* ACTIVITY *
What is needed is an exact copy of the lines in the listing below, from the one with "mret (rec dt (spendable reserve dt))." up to and including the one with "safe_sub a unused.", with no other lines.

──────── INFORMATION GIVEN ────────

Definition initialize_budget_record (now : Z) : M database budget_record :=
  d ← gets dgpo;
  core ← deref (V:=asset_object) CORE;
  core_dd ← deref (V:=asset_dynamic_data_object) CORE;
  initial ← lift (reserved core core_dd);
  let rec dt total := BudgetRecord dt initial (accumulated_fees core_dd) (witness_budget d) 0 total 0 0 0 0 in
  if (last_budget_time d =? 0) || (now <=? last_budget_time d) then mret (rec 0 0)
  else
    let dt := now - last_budget_time d in
    reserve ← lift (safe_add initial (accumulated_fees core_dd));
    reserve ← lift (safe_add reserve (witness_budget d));
    mret (rec dt (spendable reserve dt)).

(** The change of the supply, and the core's dynamic data after it. *)
Definition sum_delta (witness_budget worker_budget leftover fees unused : Z) : result Z :=
  a ← safe_add witness_budget worker_budget;
  a ← safe_sub a leftover;
  a ← safe_sub a fees;
  safe_sub a unused.
Definition apply_delta (witness_budget worker_budget leftover unused delta : Z) (d : asset_dynamic_data_object)
    : result asset_dynamic_data_object :=
  n ← safe_add (current_supply d) delta;
  expected ← sum_delta witness_budget worker_budget leftover (accumulated_fees d) unused;
  (if delta =? expected then Ok tt else Err undefined_behaviour);;
  Ok (AssetDynamicData n (confidential_supply d) 0 (fee_pool d)).

Definition set_budget (budget now : Z) (d : dynamic_global_property_object) : dynamic_global_property_object :=
  DynamicGlobalProperties (head_block_number d) (head_block_id d) (time d) (current_witness d)
    (next_maintenance_time d) budget (recently_missed_count d) (current_aslot d)
    (recent_slots_filled d) (dynamic_flags d) (last_irreversible_block_num d)
    (accounts_registered_this_interval d) now.

Definition worker_share (per_day time_to_maint available : Z) : Z :=
  let worker_budget := u128_div (u128_mul (u128_of per_day) time_to_maint) 86400 in
  if worker_budget >=? u128_of available then available else u128_to_int64 worker_budget.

────────

* EXPECTED ANSWER *
    mret (rec dt (spendable reserve dt)).

(** The change of the supply, and the core's dynamic data after it. *)
Definition sum_delta (witness_budget worker_budget leftover fees unused : Z) : result Z :=
  a ← safe_add witness_budget worker_budget;
  a ← safe_sub a leftover;
  a ← safe_sub a fees;
  safe_sub a unused.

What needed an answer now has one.